Optometry mourns the loss of Robert J. Morrison, OD, a pioneer of soft contact lenses and “the eye doctor of the rich and famous,” who died January 7 at the age of 90. 

In the early 1960s, Dr. Morrison became aware of the work by Czech chemist Otto Wichterle on the hydrophilic polymer HEMA. He traveled to the former Czechoslovakia to apply this material in the development of a soft contact lens. Dr. Morrison became a co-patent holder in the Western hemisphere for this technology. The patent was sold to Bausch + Lomb, which launched the original Soflens in 1971. Dr. Morrison’s expertise in contact lenses brought an international clientele to his practice in Harrisburg, Pa., from celebrities in Hollywood to royal families throughout Europe—he once received a Rolls Royce from Queen Juliana of the Netherlands as payment for his services. In 1993, Morrison launched Morr-Sight, a mobile clinic for providing free eyewear to deserving people around the world. In 1995, he founded eyeglass.com, an online eyewear retailer. 

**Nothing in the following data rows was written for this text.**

(** The body of the guarded block of the observer callback: [visible]
    is set, the global preference is read, the request is sent and the
    observer is disconnected. *)
Definition activate (w : World) : World :=
  let st1 := set_visible true (card w) in
  let st2 := _hydrateFromStorage st1 (store w) in
  let st3 := _fetchFox_begin st2 in
  mkWorld st3 false (S (issued w)) (S (pending w)) (store w).

(** The arrow function given to [entries.forEach]; an entry is
    represented by its [isIntersecting] flag. *)
Definition on_entry (w : World) (isIntersecting : bool) : World :=
  if isIntersecting && negb (visible (card w)) then activate w else w.

(** The callback given to the IntersectionObserver. *)
Definition io_callback (entries : list bool) (w : World) : World :=
  foldl on_entry w entries.

(** [_refresh()]: a new request, with no hydration. *)
Definition _refresh (w : World) : World :=
  mkWorld (_fetchFox_begin (card w)) (observing w)
          (S (issued w)) (S (pending w)) (store w).

(** What can happen to a component. *)
Inductive Event : Type :=
| Connected
| Disconnected
| Intersect (entries : list bool)
| Settle (o : FetchOutcome)
| ToggleSave
| React (type : string)
| Refresh.
(** X27: The canonical text does not depend on the order in which the items
    of a dict were inserted. *)
Theorem format_json_key_order (members members' : list (pystr * json)) :
  Permutation members members' ->
  NoDup (map fst members) ->
  format_json (JObj members) = format_json (JObj members').
Proof.
  intros Hperm Hnd. unfold format_json, dumps. f_equal.
  assert (Hsort : forall level,
            sort_items (map (fun kv => (fst kv, encode level (snd kv))) members)
            = sort_items (map (fun kv => (fst kv, encode level (snd kv))) members')).
  { intros level. apply sort_items_permutation.
    - now apply Permutation_map.
    - now rewrite map_map. }
  destruct members as [|m ms].
  - apply Permutation_nil in Hperm. now subst.
  - destruct members' as [|m' ms'].
    { apply Permutation_sym, Permutation_nil in Hperm. discriminate. }
    cbn [encode]. now rewrite (Hsort 1%nat).
Qed.

(** X28: Two documents have the same canonical text exactly when
    [json.loads] reads it back as the same document. *)
Theorem format_json_determines_document (laws : FloatRoundTrip) (v v' : json) :
  wf_json v -> wf_json v' ->
  format_json v = format_json v' <-> norm v = norm v'.
Proof.
  intros Hwf Hwf'. split.
  - intros Heq.
    pose proof (loads_format_json laws Hwf) as Hv.
    pose proof (loads_format_json laws Hwf') as Hv'.
    rewrite Heq in Hv. congruence.
  - intros Heq. unfold format_json, dumps.
    rewrite <- (encode_norm laws v), <- (encode_norm laws v'). now rewrite Heq.
Qed.

End KeyOrder.

(* ------------------------------------------------------------------ *)
(** ** Runs on concrete repositories *)

Module Scenarios.
Import Sample.
Local Open Scope string_scope.
Local Open Scope list_scope.


Example end_to_end_clean :
  let st := start (repo cycles_text packs_text cards_text) in
  exists st',
    main (raw_args false 0) st = (Raises (SystemExit (ExitCode 0)), st')
    /\ formatting_errors st' = 0%Z /\ validation_errors st' = 0%Z
    /\ stdout_of (trace st') = [summary 0 0].
Proof.
  eexists. split; [vm_compute; reflexivity|]. repeat split.
Qed.
(** * Rosette drawing and batch generation: model and properties

    A shallow embedding of [task1/draw_figure.py], [task1/program.py] and
    [task2/gen_program.py].  Python integers are [Z]; Python floats
    (coordinates, headings) are idealised as exact rationals [Q]; the
    mutable turtle object is an explicit state threaded through a small
    state-and-exception monad, so that a raised [ValueError] still reports
    the surface state it leaves behind. *)

From Stdlib Require Import ZArith QArith Qround List Sorted Bool Lia.
From Stdlib Require String DecimalString DecimalZ Finite.
Import String.StringSyntax.
Import ListNotations.

Open Scope Z_scope.
Delimit Scope string_scope with string.

(** ** Effects: state threading with Python exceptions *)

Inductive exn : Type :=
| ValueError (msg : String.string).

Definition Prog (S A : Type) : Type := S -> S * (exn + A).

Definition ret {S A : Type} (a : A) : Prog S A :=
  fun s => (s, inr a).

Definition bind {S A B : Type} (m : Prog S A) (k : A -> Prog S B) : Prog S B :=
  fun s =>
    match m s with
    | (s', inr a) => k a s'
    | (s', inl e) => (s', inl e)
    end.

Definition raise {S A : Type} (e : exn) : Prog S A :=
  fun s => (s, inl e).

Definition gets {S A : Type} (f : S -> A) : Prog S A :=
  fun s => (s, inr (f s)).

Definition modify {S : Type} (f : S -> S) : Prog S unit :=
  fun s => (f s, inr tt).

Declare Scope prog_scope.
Delimit Scope prog_scope with prog.
Notation "x <- m ;; k" := (bind m (fun x => k))
  (at level 61, m at next level, right associativity) : prog_scope.
Notation "m ;; k" := (bind m (fun _ => k))
  (at level 61, right associativity) : prog_scope.
Open Scope prog_scope.

(** [for x in l: body(x)] *)
Fixpoint for_each {S A : Type} (l : list A) (body : A -> Prog S unit) : Prog S unit :=
  match l with
  | [] => ret tt
  | x :: rest => body x ;; for_each rest body
  end.

(** [if b: m] *)
Definition when {S : Type} (b : bool) (m : Prog S unit) : Prog S unit :=
  if b then m else ret tt.

(** Python's [range(n)] for an integer [n]: empty when [n <= 0]. *)
Definition range (n : Z) : list Z :=
  map Z.of_nat (seq 0 (Z.to_nat n)).

(** Python's [range(start, stop)]. *)
Definition range_from (start stop : Z) : list Z :=
  map (fun k => start + k) (range (stop - start)).

(** The final state and the outcome of running a program. *)
Definition state_of {S A : Type} (r : S * (exn + A)) : S := fst r.
Definition outcome_of {S A : Type} (r : S * (exn + A)) : exn + A := snd r.

(** ** The pen surface *)

Definition RGBColor : Type := (Z * Z * Z)%type.
Definition Point : Type := (Z * Z)%type.
Definition Vec2D : Type := (Q * Q)%type.

Definition vec_of_point (p : Point) : Vec2D :=
  (inject_Z (fst p), inject_Z (snd p)).
Lemma binary_round_aux_clear (m e : Z) (l : SpecFloat.location) :
  sign_clear (binary_round_aux F32.prec F32.emax false m e l).
Proof.
  pose proof (binary_round_aux_sign false m e l) as H. unfold sign_clear.
  destruct (binary_round_aux _ _ _ _ _ _); auto.
Qed.

Lemma square_sign_clear (a : float) : sign_clear (a * a)%f32.
Proof.
  destruct a as [s|s| |s m e]; unfold F32.mul, SFmul.
  - now destruct s.
  - now destruct s.
  - exact I.
  - rewrite xorb_nilpotent. apply binary_round_aux_clear.
Qed.

Lemma add_sign_clear (a b : float) :
  sign_clear a -> sign_clear b -> sign_clear (a + b)%f32.
Proof.
  destruct a as [sa|sa| |sa ma ea], b as [sb|sb| |sb mb eb];
    cbn [sign_clear]; intros Ha Hb; subst; try exact I; try reflexivity.
  unfold F32.add, SFadd, cond_Zopp, binary_normalize.
  cbn [Z.add]. unfold binary_round.
  destruct (shl_align _ _ _) as [mz ez]. apply binary_round_aux_clear.
Qed.

Lemma sqrt_sign_clear (a : float) : sign_clear a -> sign_clear (F32.sqrt a).
Proof.
  destruct a as [s|s| |s m e]; cbn [sign_clear]; intros Ha; subst;
    try exact I; try reflexivity.
  unfold F32.sqrt, SFsqrt.
  destruct (SFsqrt_core_binary _ _ _ _) as [[mz ez] lz].
  apply binary_round_aux_clear.
Qed.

University of Central Arkansas will begin a feasibility study to assess the possibility of a new school of optometry on its campus. A consulting group will provide an analysis of the pros and cons of developing a school of optometry at UCA. The study is scheduled to be completed by May 31.


Optometry Office Gets ‘Drive-Thru’ Window
A driver pulled her SUV into the wrong lane, swerved to avoid oncoming traffic and collided with three parked vehicles—two of which belonged to employees of Vision Quest Eye Clinic, in Hammond, Ind. The impact was so great that it launched one of those vehicles through the front window of the office, says the practice’s owner Alexander Kouklakis, OD. 

Fortunately, nobody was injured, according to another doctor at the practice, Megan Mosely, OD, who managed to snap this picture of the damage.

Dry Eye Implant Stimulates Tear Production
A company called Oculeve, which came out of the Stanford Biodesign program, has developed a tiny electronic implant that would boost tear production in dry eye patients who don’t make enough tears. 

Photo: Michael Ackermann, PhD

The device is designed to deliver small electrical currents to the lacrimal nerve, which induces tear production and provides symptomatic lubrication. Investigators are testing two models of the device: One is inserted into the mucous membrane in the nasal cavity, and the other is implanted under the skin below the eyebrow. Patients can then use a wireless controller to manually adjust the frequency of their tears.

Clinical trials of the implant are underway in Australia, New Zealand and Mexico. In the United States, Oculeve completed a Phase I trial in December 2014, but has yet to announce its results.